Look through the records below, and whenever a line contains "split", copy it.

# # # #

(** ** More on the invocation builder *)

(** X6.  [build_argv] returns exactly when it has a name to use: a
    non-empty name was given, or neither the receptor nor the ligand is
    [None]; otherwise it raises [TypeError], and it raises nothing
    else. *)
Theorem build_argv_returns_iff_named
    {num : Type} (fmt_num : num -> string)
    (ligand receptor : Pathlib.pathlike) (software : Software)
    (center size : num * num * num) (ncpu : Z) (name : option string)
    (path : Pathlib.Path) (extra : option (list string)) :
  let named :=
    match name, receptor, ligand with
    | Some (String _ _), _, _ => true
    | _, Pathlib.PNone, _ => false
    | _, _, Pathlib.PNone => false
    | _, _, _ => true
    end in
  match VinaRunner.build_argv fmt_num ligand receptor software center size ncpu
          name path extra with
  | Return (argv, _, _) =>
      named = true /\ length argv = (12 + length (default [] extra))%nat
  | Raise e => named = false /\ e = TypeError
  end.
Proof.
  unfold VinaRunner.build_argv, VinaRunner.resolve_name.
  destruct name as [[|c rest]|]; destruct receptor, ligand; cbn; auto.
Qed.

Lemma str_snoc_inj (s1 s2 : string) (c1 c2 : ascii) :
  s1 +:+ String c1 "" = s2 +:+ String c2 "" -> s1 = s2 /\ c1 = c2.
Proof.
  revert s2. induction s1 as [|x s1 IH]; intros [|y s2] H.
  - now injection H.
  - rewrite str_app_cons in H. injection H as _ H. now destruct s2.
  - rewrite str_app_cons in H. injection H as _ H. now destruct s1.
  - rewrite !str_app_cons in H. injection H as -> H.
    destruct (IH _ H) as [-> ->]. auto.
Qed.

Lemma out_file_not_log_file (sw sw' : Software) (nm nm' : string) :
  VinaRunner.out_file sw nm <> VinaRunner.log_file sw' nm'.
Proof.
  unfold VinaRunner.out_file, VinaRunner.log_file. intros H.
  change "_out.pdbqt" with ("_out.pdbq" +:+ "t") in H.
  change ".log" with (".lo" +:+ "g") in H.
  rewrite <- !str_app_assoc in H.
  apply str_snoc_inj in H as [_ H]. discriminate H.
Qed.

Lemma out_file_engine (sw sw' : Software) (nm : string) :
  VinaRunner.out_file sw nm = VinaRunner.out_file sw' nm -> sw = sw'.
Proof.
  unfold VinaRunner.out_file.
  destruct sw, sw'; intros H; try reflexivity; discriminate H.
Qed.

Lemma log_file_engine (sw sw' : Software) (nm : string) :
  VinaRunner.log_file sw nm = VinaRunner.log_file sw' nm -> sw = sw'.
Proof.
  unfold VinaRunner.log_file.
  destruct sw, sw'; intros H; try reflexivity; discriminate H.
Qed.

(** X7.  For names without separator the files of [build_argv] do not
    clash: the output file of one call is never the log file of another,
    and two calls with the same name and directory name the same output
    file, or the same log file, only for the same engine. *)
Theorem build_argv_files_do_not_clash
    {num : Type} (fmt_num : num -> string)
    (ligand receptor ligand' receptor' : Pathlib.pathlike)
    (sw sw' : Software) (center size center' size' : num * num * num)
    (ncpu ncpu' : Z) (nm nm' : string) (path : Pathlib.Path)
    (extra extra' : option (list string))
    (argv argv' : list string) (out log out' log' : Pathlib.Path) :
  nm <> "" -> nm' <> "" ->
  Pathlib.has_slash nm = false -> Pathlib.has_slash nm' = false ->
  VinaRunner.build_argv fmt_num ligand receptor sw center size ncpu
    (Some nm) path extra = Return (argv, out, log) ->
  VinaRunner.build_argv fmt_num ligand' receptor' sw' center' size' ncpu'
    (Some nm') path extra' = Return (argv', out', log') ->
  out <> log'
  /\ (nm = nm' -> out = out' -> sw = sw')
  /\ (nm = nm' -> log = log' -> sw = sw').
Proof.
  intros Hne Hne' Hs Hs' Hb Hb'.
  unfold VinaRunner.build_argv, VinaRunner.resolve_name in Hb, Hb'.
  destruct nm as [|c nm]; [contradiction|].
  destruct nm' as [|c' nm']; [contradiction|].
  cbn [obind] in Hb, Hb'. injection Hb as _ <- <-. injection Hb' as _ <- <-.
  fold (VinaRunner.out_file sw (String c nm)).
  fold (VinaRunner.log_file sw (String c nm)).
  fold (VinaRunner.out_file sw' (String c' nm')).
  fold (VinaRunner.log_file sw' (String c' nm')).
  destruct (out_file_is_file_name sw (String c nm) Hs) as (? & ? & ?).
  destruct (log_file_is_file_name sw (String c nm) Hs) as (? & ? & ?).
  destruct (out_file_is_file_name sw' (String c' nm') Hs') as (? & ? & ?).
  destruct (log_file_is_file_name sw' (String c' nm') Hs') as (? & ? & ?).
  rewrite !join_file_name by assumption.
  split; [|split].
  - intros [= E]. apply app_inv_head in E. injection E as E.
    now apply out_file_not_log_file in E.
  - intros [= -> ->] [= E]. apply app_inv_head in E. injection E as E.
    now apply out_file_engine in E.
  - intros [= -> ->] [= E]. apply app_inv_head in E. injection E as E.
    now apply log_file_engine in E.
Qed.

Lemma build_argv_files_do_not_clash_witness :
  Pathlib.mk_path "" ["out"; "vina_rec_lig_out.pdbqt"]
  <> Pathlib.mk_path "" ["out"; "smina_rec_lig.log"]
  /\ ("rec_lig" = "rec_lig" ->
      Pathlib.mk_path "" ["out"; "vina_rec_lig_out.pdbqt"]
      = Pathlib.mk_path "" ["out"; "vina_rec_lig_out.pdbqt"] -> VINA = VINA)
  /\ ("rec_lig" = "rec_lig" ->
      Pathlib.mk_path "" ["out"; "vina_rec_lig.log"]
      = Pathlib.mk_path "" ["out"; "vina_rec_lig.log"] -> VINA = VINA).
Proof.
  pose proof (build_argv_files_do_not_clash Py.str_int
                (Pathlib.PStr "in/lig.pdbqt") (Pathlib.PStr "in/rec.pdbqt")
                (Pathlib.PStr "in/lig.pdbqt") (Pathlib.PStr "in/rec.pdbqt")
                VINA SMINA (1, 2, 3) (10, 10, 10) (1, 2, 3) (10, 10, 10) 4 4
                "rec_lig" "rec_lig" (Pathlib.of_string "out") None None
                _ _ _ _ _ _
                ltac:(discriminate) ltac:(discriminate) eq_refl eq_refl
                eq_refl eq_refl) as (Hol & _).
  pose proof (build_argv_files_do_not_clash Py.str_int
                (Pathlib.PStr "in/lig.pdbqt") (Pathlib.PStr "in/rec.pdbqt")
                (Pathlib.PStr "in/lig.pdbqt") (Pathlib.PStr "in/rec.pdbqt")
                VINA VINA (1, 2, 3) (10, 10, 10) (1, 2, 3) (10, 10, 10) 4 4
                "rec_lig" "rec_lig" (Pathlib.of_string "out") None None
                _ _ _ _ _ _
                ltac:(discriminate) ltac:(discriminate) eq_refl eq_refl
                eq_refl eq_refl) as (_ & Hout & Hlog).
  split; [exact Hol|]. split; [exact Hout | exact Hlog].
Defined.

# # # #

*SOLUTION FOR THIS TASK*
  split; [|split].
  split; [exact Hol|]. split; [exact Hout | exact Hlog].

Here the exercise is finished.